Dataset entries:
Lemma step_keeps_on_time : forall t0 sys sys',
  step buildRecipeForm uid sys sys' ->
  form_on_time t0 sys -> form_on_time t0 sys'.
Proof.
  intros t0 sys sys' Hstep (Hform & Htim & Hrun & Hsus).
  destruct Hstep; unfold form_on_time;
    cbn [running suspended world] in *;
    (split; [|split; [|split]]).
  (* a command of the running program *)
  - rewrite perform_clock.
    destruct (Hrun _ eq_refl) as [Hc _].
    now apply perform_form_on_time.
  - destruct (Hrun _ eq_refl) as [Hc _].
    now apply perform_timers_on_time.
  - rewrite perform_clock. intros p [= <-].
    destruct (Hrun _ eq_refl) as [_ Hk]. apply Hk, perform_returns.
  - now rewrite perform_clock.
  (* the running program suspends *)
  - exact Hform.
  - exact Htim.
  - discriminate.
  - apply Forall_app. split; [exact Hsus|].
    constructor; [|constructor].
    intros later Hlater later' r Hlater'.
    apply (Hrun _ eq_refl). lia.
  (* it returns *)
  - exact Hform.
  - exact Htim.
  - discriminate.
  - exact Hsus.
  (* it throws *)
  - exact Hform.
  - exact Htim.
  - discriminate.
  - exact Hsus.
  (* a suspended program resumes *)
  - destruct (note_frame X c r w) as (Et & Ec & _). now rewrite Et, Ec.
  - destruct (note_frame X c r w) as (_ & _ & Em). now rewrite Em.
  - destruct (note_frame X c r w) as (_ & Ec & _). rewrite Ec.
    intros p [= <-].
    apply Forall_app in Hsus as [_ H2].
    apply Forall_cons_iff in H2 as [Hk _].
    apply (Hk (clock w)); lia.
  - destruct (note_frame X c r w) as (_ & Ec & _). rewrite Ec.
    apply Forall_app in Hsus as [H1 H2].
    apply Forall_cons_iff in H2 as [_ H2].
    apply Forall_app. now split.
  (* a timer fires *)
  - match goal with H : fires _ _ _ |- _ => destruct H end. exact Hform.
  - match goal with
    | H : fires _ _ _ |- _ => destruct H as [due cb t1 t2 E D]
    end.
    cbn [timers with_timers]. rewrite E in Htim.
    apply Forall_app in Htim as [T1 T2].
    apply Forall_cons_iff in T2 as [_ T2].
    apply Forall_app. now split.
  - match goal with
    | H : fires _ _ _ |- _ => destruct H as [due cb t1 t2 E D]
    end.
    cbn [clock with_timers]. rewrite E in Htim.
    apply Forall_app in Htim as [_ T2].
    apply Forall_cons_iff in T2 as [Tdue _]. cbn [fst] in Tdue.
    intros p [= <-]. apply on_time_callback. lia.
  - match goal with H : fires _ _ _ |- _ => destruct H end. exact Hsus.
  (* deploy is called *)
  - exact Hform.
  - exact Htim.
  - intros p [= <-]. apply (quiet_on_time t0 _ _ quiet_deploy).
  - exact Hsus.
  (* closeLoader is called *)
  - exact Hform.
  - exact Htim.
  - intros p [= <-]. apply (quiet_on_time t0 _ _ quiet_closeLoader).
  - exact Hsus.
  (* _addInput is called *)
  - exact Hform.
  - exact Htim.
  - intros p [= <-]. apply (quiet_on_time t0 _ _ quiet_addInput).
  - exact Hsus.
  (* the user edits the form *)
  - cbn [this clock with_this]. intros _. apply Hform. congruence.
  - exact Htim.
  - discriminate.
  - exact Hsus.
  (* time passes, the store changes *)
  - cbn [this clock with_clock with_store]. intros Hf.
    specialize (Hform Hf). lia.
  - exact Htim.
  - discriminate.
  - cbn [clock with_clock]. eapply Forall_impl; [|exact Hsus].
    cbn beta. intros p Hp later Hlater. apply Hp. lia.
Qed.

Lemma reachable_form_on_time : forall st t0 sys,
  reachable buildRecipeForm uid st t0 sys -> form_on_time t0 sys.
Proof.
  induction 1 as [|sys sys' _ IH Hstep].
  - unfold form_on_time, boot. cbn [running suspended world].
    repeat split.
    + intros H. now contradiction H.
    + constructor.
    + intros p [= <-]. apply on_time_lazyInitForm.
    + constructor.
  - eapply step_keeps_on_time; eauto.
Qed.

(** C8. Let the constructor run at time [start] and the readiness flag
    resolve at time [finished].  The constructor's turn ends suspended on
    [when], with no form and no timer.  The turn that follows the
    resolution schedules the form's construction with a delay of
    [max 0 (800 - elapsed)], [elapsed] being [finished - start], and leaves
    the form absent; the timer is due [max 800 elapsed] after [start],
    which is not before [finished].  Whenever the timer fires, at least
    [max 800 elapsed] have passed since [start], the time is not before
    [finished], and the turn of the timer's function puts the form in
    place.  And whatever else happens on the page, in every state it
    reaches with the form in place at least 800 ms have passed since
    [start]. *)
Theorem lazy_init_minimum_delay : forall st st' start finished,
  let elapsed := finished - start in
  let restDelay := Z.max 0 (800 - elapsed) in
  let due := finished + restDelay in
  let w0 := boot_world st start in
  let w1 := with_clock finished (with_store st' w0) in
  let w2 := with_timers [(due, InitFormCallback)] w1 in
  exists k,
    turn uid _lazyInitForm w0 =
      (Some (Await (When (fun st => negb (isLoadingCanonicalTokens st))) k),
       w0) /\
    turn uid (k (inr tt)) w1 = (None, w2) /\
    form (this w2) = None /\
    due - start = Z.max 800 elapsed /\
    finished <= due /\
    (forall fire cb w3,
        fires (with_clock fire w2) cb w3 ->
        Z.max 800 elapsed <= fire - start /\
        finished <= fire /\
        form (this (snd (turn uid (callback_body buildRecipeForm cb) w3)))
          <> None) /\
    (forall sys,
        reachable buildRecipeForm uid st start sys ->
        form (this (world sys)) <> None ->
        start + 800 <= clock (world sys)).
Proof.
  intros st st' start finished elapsed restDelay due w0 w1 w2.
  eexists. split; [reflexivity|].
  split; [reflexivity|].
  split; [reflexivity|].
  split; [unfold due, restDelay, elapsed; lia|].
  split; [unfold due, restDelay; lia|].
  split.
  - intros fire cb w3 Hfire.
    destruct Hfire as [due' cb t1 t2 Htimers Hdue].
    unfold w2 in Htimers, Hdue.
    cbn [timers clock with_clock with_timers] in Htimers, Hdue.
    destruct t1 as [|x [|y t1]]; try discriminate Htimers.
    injection Htimers as <- <- _.
    split; [unfold due, restDelay, elapsed in Hdue; lia|].
    split; [unfold due, restDelay in Hdue; lia|].
    discriminate.
  - intros sys Hreach.
    now destruct (reachable_form_on_time _ _ _ Hreach) as [Hform _].
Qed.

(** * Further properties of the page *)

(** ** Runs of deploy *)

Lemma deploy_outcome : forall o s st,
  outcome uid o deploy s st = Returned tt.
Proof.
  intros o s st.
  unfold outcome, deploy, deploy_try, _canDeploy, form_values,
    uploadMetadata, addCraftable.
  cbn.
  destruct (crafty st) as [h|] eqn:Hc; cbn; [|reflexivity].
  destruct (form s) as [f|]; cbn; [|reflexivity].
  destruct (post_answer o _ _) as [e|r1]; cbn; [reflexivity|].
  destruct (status r1 =? 200); cbn; [|reflexivity].
  destruct (post_answer o (metadata_url _) _) as [e|r2]; cbn;
    [reflexivity|].
  destruct (status r2 =? 200); cbn; [|reflexivity].
  rewrite Hc; cbn.
  destruct (mint_answer o h _ _ _ _ _); reflexivity.
Qed.

(** X1. Called while the form is still null, with [crafty] present,
    [deploy()] makes no request and no contract call: the [TypeError] of
    [this.form.values()] is caught and logged, and the fields end as they
    were, [deploying] being false. *)
Theorem deploy_before_form : forall o s st h,
  crafty st = Some h ->
  form s = None ->
  trace uid o deploy s st = [EvLog (TypeError "this.form is null")] /\
  final uid o deploy s st =
    {| deploying := false; playing := playing s;
       totallyDone := totallyDone s; tokenAddress := tokenAddress s;
       form := None |}.
Proof.
  intros o s st h Hc Hf.
  destruct (deploy_run o s st); try congruence.
  split; [reflexivity|].
  unfold after_failure. cbn. now rewrite Hf.
Qed.

(** X2. When [addCraftable] rejects, after both uploads succeeded, the
    rejection is logged, [tokenAddress] and [totallyDone] keep their values
    and [deploying] ends false. *)
Theorem deploy_mint_rejected : forall o s st h n sy u ings amts e,
  In (EvMint h n sy u ings amts (inl e)) (trace uid o deploy s st) ->
  In (EvLog e) (trace uid o deploy s st) /\
  tokenAddress (final uid o deploy s st) = tokenAddress s /\
  totallyDone (final uid o deploy s st) = totallyDone s /\
  deploying (final uid o deploy s st) = false.
Proof.
  intros o s st h n sy u ings amts e Hin.
  destruct (deploy_run o s st); among Hin; same_event Hin.
  repeat split. simpl. auto.
Qed.

(** X3. [deploy()] never rejects: whatever the state, the store and the
    answers of the network and of the contract, the run returns; and when
    [crafty] is present it ends with [deploying] false (the [finally]
    block), also when the form is null or the contract call fails. *)
Theorem deploy_never_throws : forall o s st,
  outcome uid o deploy s st = Returned tt /\
  (crafty st <> None -> deploying (final uid o deploy s st) = false).
Proof.
  intros o s st. split; [apply deploy_outcome|].
  intros Hc. destruct (deploy_run o s st); try reflexivity.
  now contradiction Hc.
Qed.


(** X5. A run of [deploy()] in which the contract call did not resolve,
    started with [deploying] false, leaves the component exactly as it
    found it: nothing is kept from the failed attempt, and the next call
    starts from the same state. *)
Theorem deploy_failure_restores : forall o s st,
  deploying s = false ->
  (forall h n sy u ings amts a,
      ~ In (EvMint h n sy u ings amts (inr a)) (trace uid o deploy s st)) ->
  final uid o deploy s st = s.
Proof.
  intros o s st Hd Hno.
  destruct (deploy_run o s st); trivial;
    try (destruct s; cbn in *; subst; reflexivity).
  exfalso. eapply Hno. simpl. eauto.
Qed.

(** X6. [addCraftable] is invoked only after the thumbnail request and then
    the metadata request both came back with status 200, in that order and
    with nothing in between.  The thumbnail request carries the form's
    image; the metadata request carries the form's name and description,
    the body of the thumbnail response as it came, and the wallet address
    as author; the contract call carries the form's name and symbol and
    the body of the metadata response as URI. *)
Theorem deploy_mint_after_uploads : forall o s st h n sy u ings amts ans,
  In (EvMint h n sy u ings amts ans) (trace uid o deploy s st) ->
  exists f r1 r2 rest,
    form s = Some f /\
    crafty st = Some h /\
    status r1 = 200 /\
    status r2 = 200 /\
    n = name f /\ sy = symbol f /\ u = data r2 /\
    trace uid o deploy s st =
      (EvPost (thumbnail_url (api st)) (thumbnail_body (image f)) (inr r1)
       :: EvPost (metadata_url (api st))
            (metadata_body (name f) (description f) (data r1)
               (currentAddress st)) (inr r2)
       :: EvMint h n sy u ings amts ans
       :: rest)%list.
Proof.
  intros o s st h n sy u ings amts ans Hin.
  destruct (deploy_run o s st); among Hin; same_event Hin;
    do 4 eexists; repeat split; eauto.
Qed.

(** X7. [deploy()] does something exactly when [crafty] is present: its
    run leaves no event if and only if [crafty] is absent. *)
Theorem deploy_acts_iff_crafty : forall o s st,
  trace uid o deploy s st = [] <-> crafty st = None.
Proof.
  intros o s st.
  destruct (deploy_run o s st); split; intros Hnone;
    try reflexivity; try assumption; try discriminate; congruence.
Qed.

(** X8. [deploy()] does not look at [deploying], [playing], [totallyDone]
    or [tokenAddress]: two pages with the same form send the same requests
    and make the same contract call, so a call made while a run is in
    flight, or after one has finished, starts the whole sequence again. *)
Theorem deploy_ignores_flags : forall o s1 s2 st,
  form s1 = form s2 ->
  trace uid o deploy s1 st = trace uid o deploy s2 st.
Proof.
  intros o s1 s2 st Hform.
  unfold trace, deploy, deploy_try, _canDeploy, form_values,
    uploadMetadata, addCraftable.
  cbn.
  destruct (crafty st) as [h|] eqn:Hc; cbn; [|reflexivity].
  rewrite Hform.
  destruct (form s2) as [f|]; cbn; [|reflexivity].
  destruct (post_answer o _ _) as [e|r1]; cbn; [reflexivity|].
  destruct (status r1 =? 200); cbn; [|reflexivity].
  destruct (post_answer o (metadata_url _) _) as [e|r2]; cbn;
    [reflexivity|].
  destruct (status r2 =? 200); cbn; [|reflexivity].
  rewrite Hc; cbn.
  destruct (mint_answer o h _ _ _ _ _); reflexivity.
Qed.

(** X9. After a run of [deploy()] in which the contract call resolved to
    [a], [render] redirects to [/craft/a] and the loader may be closed. *)
Theorem deploy_success_redirects : forall o s st h n sy u ings amts a,
  In (EvMint h n sy u ings amts (inr a)) (trace uid o deploy s st) ->
  redirect (render (final uid o deploy s st)) = Some ("/craft/" ++ a)%string
  /\ loader_canClose (render (final uid o deploy s st)) = true.
Proof.
  intros o s st h n sy u ings amts a Hin.
  destruct (deploy_run o s st); among Hin; same_event Hin.
  split; reflexivity.
Qed.

(** ** _addInput *)

Lemma addInput_run : forall o w f,
  form (this w) = Some f ->
  exec uid o _addInput w =
    (Returned tt,
     with_this (apply_write (AddInput (blank_row (uid (uids w)))) (this w))
       (with_uids (S (uids w)) w)).
Proof.
  intros o w f Hf. unfold _addInput. cbn. rewrite Hf. cbn.
  rewrite Hf. reflexivity.
Qed.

### [Exercise aim]
Please provide an exact transcription of each line from the one holding "intros o s st h n sy u ings amts a Hin." through the final line of the data above.

### [Written solution]
  intros o s st h n sy u ings amts a Hin.
  destruct (deploy_run o s st); among Hin; same_event Hin.
  split; reflexivity.
Qed.

(** ** _addInput *)

Lemma addInput_run : forall o w f,
  form (this w) = Some f ->
  exec uid o _addInput w =
    (Returned tt,
     with_this (apply_write (AddInput (blank_row (uid (uids w)))) (this w))
       (with_uids (S (uids w)) w)).
Proof.
  intros o w f Hf. unfold _addInput. cbn. rewrite Hf. cbn.
  rewrite Hf. reflexivity.
Qed.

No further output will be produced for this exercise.